Please. I beg you. If you are recording a parenting parody video, just stop it right now. When you’re rapping and dancing, it’s like watching 1,000 65-year-old dads simultaneously doing the sprinkler to “Brickhouse.” I have zero sense of humor about this. Jokes about yoga pants, Starbucks, wine, and Target ceased to be funny about 15,000 Someecards ago. Meghan Trainor has a nice voice, and Taylor Swift seems like an amazing person who would never sweat through her hair or get diarrhea at her boyfriend’s house, but the world does not need more versions of their tunes.

And please, no Iggy Azalea. Be aware enough to know that she’s a white Australian appropriating black culture and a specific vocal pattern she’s using to sell records, and you definitely do not need to be mimicking that minstrel show. A part of me supports you embarrassing yourself with your family in an internet time capsule to be passed down from generation to generation for posterity, but don’t be an ignorant doofus.
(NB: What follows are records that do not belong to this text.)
(* ===== verification/GuidedWork.v ===== *)
(** * Guided runtime: what its programs have in common

    Whatever is counted along a run, the programs of the steps only read,
    send, and write what they capture; a way of counting ([Account]) says what
    these cost, and the bodies of all steps keep their credit under it. *)
From S2P Require Import Prelude Programs Credits TxQuotes AmmAccounting GuidedDemo GuidedRuntime GuidedServer.
Open Scope Z_scope.

(** Events that no way of counting charges. *)
Definition plain (e : event) : bool :=
  match e with
  | StartSession _ _ _ | StartStep _ _ _ _ | Finish _ _ | MarkFailed _ _ | PushSubmitted _ _ _ | MarkConfirmed _ _ _ _ | Persist
  | AwaitTail _ | WriteState _ | WriteSession _ _ | SettleTail _ | Launch _ | TakeJob _ | SetReceipt | SendRaw _ _ _ => false
  | _ => true
  end.

(** A way of counting: which events are allowed, which answers are expected,
    what is earned and spent, and what a program of a step has to hold. *)
Class Account := {
  pay_allowed : event -> Prop; pay_sane : forall e, answer e -> Prop;
  pay_earn : forall e, answer e -> Z; pay_spend : event -> Z;
  pay_floor : option DemoStep -> Z;
  floor_nonneg step : 0 <= pay_floor step;
  plain_event e : plain e = true -> pay_allowed e /\ pay_spend e = 0 /\ forall x, pay_earn e x = 0;
  send_event step name transaction : pay_allowed (SendRaw step name transaction) /\
    0 <= pay_spend (SendRaw step name transaction) <= pay_floor step /\
    forall x, pay_earn (SendRaw step name transaction) x = pay_spend (SendRaw step name transaction);
  receipt_event : pay_allowed SetReceipt /\ 0 <= pay_spend SetReceipt <= pay_floor None /\
    forall x, pay_earn SetReceipt x = pay_spend SetReceipt;
  submitted_keeps c step name signature : 0 <= c ->
    obeys pay_allowed pay_sane pay_earn pay_spend c (submitted_ step name signature) (fun _ d => d = c);
  confirmed_keeps c name signature slot status : 0 <= c ->
    obeys pay_allowed pay_sane pay_earn pay_spend c (confirmed_ name signature slot status) (fun _ d => d = c);
  persist_keeps c : 0 <= c -> obeys pay_allowed pay_sane pay_earn pay_spend c persist (fun _ d => d = c);
}.

Section work.
Context {account : Account} (usdc : PublicKey) (swapBaseInput : Z -> Z -> Z -> Z -> Z -> Z -> Z -> bool -> CurveResult).
Abbreviation Obeys := (obeys pay_allowed pay_sane pay_earn pay_spend).
Abbreviation Keeps c m := (Obeys c%Z m (fun _ d => d = c%Z)).

(** [m] needs what a program of [step] has to hold, and keeps it. *)
Definition works {A} (step : option DemoStep) (m : rt A) : Prop := forall c, pay_floor step <= c -> Keeps c m.

Lemma works_keeps {A} step c (m : rt A) : works step m -> pay_floor step <= c -> Keeps c m.
Proof. intros Hm Hc. by apply Hm. Qed.
Lemma plain_keeps {A} e (f : answer e -> res A) c : plain e = true -> 0 <= c -> Keeps c (trigger_result e f).
Proof. intros He Hc. destruct (plain_event e He) as (Ha & Hs & Hx). apply credit_event; [done|lia|]. intros x. by rewrite Hs, Hx. Qed.
Lemma plain_trigger e c : plain e = true -> 0 <= c -> Keeps c (act e).
Proof. apply (plain_keeps e Ok). Qed.
Lemma send_keeps step name transaction c : pay_floor step <= c -> Keeps c (ask (SendRaw step name transaction)).
Proof. intros Hc. destruct (send_event step name transaction) as (Ha & Hs & Hx). apply credit_event; [done|lia|done]. Qed.
Lemma receipt_keeps c : pay_floor None <= c -> Keeps c (ask SetReceipt).
Proof. intros Hc. destruct receipt_event as (Ha & Hs & Hx). apply credit_event; [done|lia|done]. Qed.

#[local] Ltac head t := lazymatch t with ?f _ => head f | _ => t end.
(** [work] runs through a program that keeps its credit. *)
#[local] Ltac work_step :=
  lazymatch goal with
  | |- obeys _ _ _ _ _ (_ ≫= _) _ => apply credit_bind; [|intros ?]
  | |- obeys _ _ _ _ _ (attempt _) _ => apply credit_attempt
  | |- obeys _ _ _ _ _ (trigger _) _ => apply plain_trigger; [reflexivity|lia]
  | |- obeys _ _ _ _ _ (trigger_result (SendRaw _ _ _) _) _ => apply send_keeps; lia
  | |- obeys _ _ _ _ _ (trigger_result SetReceipt _) _ => apply receipt_keeps; lia
  | |- obeys _ _ _ _ _ (trigger_result _ _) _ => apply plain_keeps; [reflexivity|lia]
  | |- obeys _ _ _ _ _ (raise _) _ => reflexivity
  | |- obeys _ _ _ _ _ (mret _) _ => reflexivity
  | |- obeys _ _ _ _ _ (lift_result _) _ => reflexivity
  | |- obeys _ _ _ _ _ (throw_unless _ _) _ => reflexivity
  | |- obeys _ _ _ _ _ (if ?b then _ else _) _ => destruct b
  | |- obeys _ _ _ _ _ (match ?x with _ => _ end) _ => destruct x
  | |- obeys _ _ _ _ _ _ _ => eapply works_keeps; [|eassumption]; solve [eauto with guided]
  end.
#[local] Ltac work :=
  intros c Hc; lazymatch type of Hc with pay_floor ?step <= _ => pose proof (floor_nonneg step) end;
  lazymatch goal with |- obeys _ _ _ _ _ ?m _ => try (let h := head m in unfold h) end; repeat work_step.
#[local] Create HintDb guided.

Lemma submitted_works step step' name signature : works step (submitted_ step' name signature).
Proof. intros c Hc. pose proof (floor_nonneg step). apply submitted_keeps. lia. Qed.
Lemma confirmed_works step name signature slot status : works step (confirmed_ name signature slot status).
Proof. intros c Hc. pose proof (floor_nonneg step). apply confirmed_keeps. lia. Qed.
Lemma persist_works step : works step persist.
Proof. intros c Hc. pose proof (floor_nonneg step). apply persist_keeps. lia. Qed.
#[local] Hint Resolve submitted_works confirmed_works persist_works : guided.
Lemma simulate_works step name transaction signers : works step (simulateSendAndConfirm step name transaction signers).
Proof. work. Qed.
#[local] Hint Resolve simulate_works : guided.
Lemma buildSimulateSend_works step name transaction others : works step (buildSimulateSend step name transaction others).
Proof. apply simulate_works. Qed.
#[local] Hint Resolve buildSimulateSend_works : guided.
Lemma send_works step name transaction others : works step (send step name transaction others).
Proof. work. Qed.
Lemma sendRaydium_works step name transaction signers : works (Some step) (sendRaydium step name transaction signers).
Proof. work. Qed.
Lemma coherentRead_works step : works step (coherentRead usdc).
Proof. work. Qed.
#[local] Hint Resolve send_works sendRaydium_works coherentRead_works : guided.
Lemma read_balances_works step requirePool : works step (read_balances usdc requirePool).
Proof. work. Qed.
Lemma take_snapshot_works step : works step (take_snapshot usdc).
Proof. work. Qed.
Lemma stock_units_works step units : works step (stock_units units).
Proof. work. Qed.
Lemma present_works step v : works step (present v).
Proof. work. Qed.
Lemma refreshObservation_works step label : works step (refreshObservation step label).
Proof. work. Qed.
Lemma travelTo_works step ms : works step (travelTo ms).
Proof. work. Qed.
Lemma need_pool_works step session : works step (need_pool session).
Proof. work. Qed.
#[local] Hint Resolve need_pool_works read_balances_works take_snapshot_works stock_units_works present_works refreshObservation_works
  travelTo_works : guided.

Lemma fundStock_works : works None (fundStock usdc).
Proof. work. Qed.
Lemma depositStock_works step name : works (Some step) (depositStock usdc step name).
Proof. work. Qed.
Lemma recombineStock_works step units : works (Some step) (recombineStock usdc step units).
Proof. work. Qed.
Lemma createPool_works : works (Some create_pool) (createPool usdc).
Proof. work. Qed.
Lemma addLiquidity_works : works (Some add_liquidity) (addLiquidity usdc).
Proof. work. Qed.
Lemma buyDr_works : works (Some buy_dr) (buyDr usdc swapBaseInput).
Proof. work. Qed.
Lemma removeLiquidity_works : works (Some remove_liquidity) (removeLiquidity usdc).
Proof. work. Qed.
Lemma recombineRest_works : works (Some recombine) (recombineRest usdc).
Proof. work. Qed.
Lemma recordQuarter_works index step : works (Some step) (recordQuarter usdc index step).
Proof. work. Qed.
#[local] Hint Resolve fundStock_works depositStock_works recombineStock_works createPool_works addLiquidity_works buyDr_works
  removeLiquidity_works recombineRest_works recordQuarter_works : guided.
Lemma accumulate_works index count : works (Some settle_year) (accumulate_quarters index count).
Proof.
  revert index. induction count as [|count IH]; intros index c Hc; cbn [accumulate_quarters]; [done|].
  pose proof (floor_nonneg (Some settle_year)). repeat work_step.
Qed.
#[local] Hint Resolve accumulate_works : guided.
Lemma settleYear_works : works (Some settle_year) (settleYear usdc).
Proof. work. Qed.
Lemma assertFinalResidual_works step : works step (assertFinalResidual usdc).
Proof. work. Qed.
#[local] Hint Resolve settleYear_works assertFinalResidual_works : guided.
Lemma redeem_works (provider : bool) : works (Some (if provider then redeem_provider else redeem_buyer)) (redeem usdc provider).
Proof. work. Qed.
Lemma step_body_works step : works (Some step) (step_body usdc swapBaseInput step).
Proof. destruct step; cbn [step_body]; first [apply (redeem_works true) | apply (redeem_works false) | eauto with guided]. Qed.


(** ** Jobs and requests *)

(** The set-up, up to its conclusion. *)
Lemma setup_obeys c (Q : res unit -> Z -> Prop) :
  pay_floor None <= c -> Obeys c (conclude usdc None) Q -> (forall e, Q (Err e) c) -> Obeys c (runSetup usdc) Q.
Proof.
  intros Hc Hend He. pose proof (floor_nonneg None). unfold runSetup.
  repeat lazymatch goal with |- obeys _ _ _ _ _ (_ ≫= _) _ => apply obeys_after; [solve [repeat work_step]|intros ?|done] end.
  exact Hend.
Qed.
Lemma step_obeys step c (Q : res unit -> Z -> Prop) :
  pay_floor (Some step) <= c -> Obeys c (conclude usdc (Some step)) Q -> (forall e, Q (Err e) c) ->
  Obeys c (runStep usdc swapBaseInput step) Q.
Proof. intros Hc Hend He. apply obeys_after; [by apply step_body_works|by intros _|done]. Qed.

Lemma serialize_keeps {A} c (m : rt A) : 0 <= c -> Keeps c m -> Keeps c (serialize m).
Proof.
  intros Hc Hm. unfold serialize. repeat (apply credit_bind; [first [by apply plain_trigger|by apply credit_attempt]|intros ?]). reflexivity.
Qed.
(** A request keeps its credit when what it asks to begin does. *)
Lemma answer_keeps port c rq :
  0 <= c -> (forall rid revision assetId, Keeps c (beginStart rid revision assetId)) ->
  (forall rid sessionId revision step, Keeps c (beginStep rid sessionId revision step)) -> Keeps c (answer_request port rq).
Proof.
  intros Hc Hstart Hstep. unfold answer_request, respond_state.
  repeat first [ apply serialize_keeps; [done|first [by apply Hstart|by apply Hstep]] | work_step ].
Qed.
End work.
And before you tell me no one is forcing me to watch the videos, I know this. My intolerance comes after two years of being saturated with parody videos via Facebook wall posts and emails from friends and family. Some of them were amusing and cute as novelties, but that feels like long ago. I don’t understand why the phenomenon hasn’t yet passed. At this rate, it’s like every 40-year-old ex-sorority member has decided to pour nostalgia for rush round skits into this YouTube frenzy, except there are so many videos they are now derivative of each other, and nothing is fresh and funny.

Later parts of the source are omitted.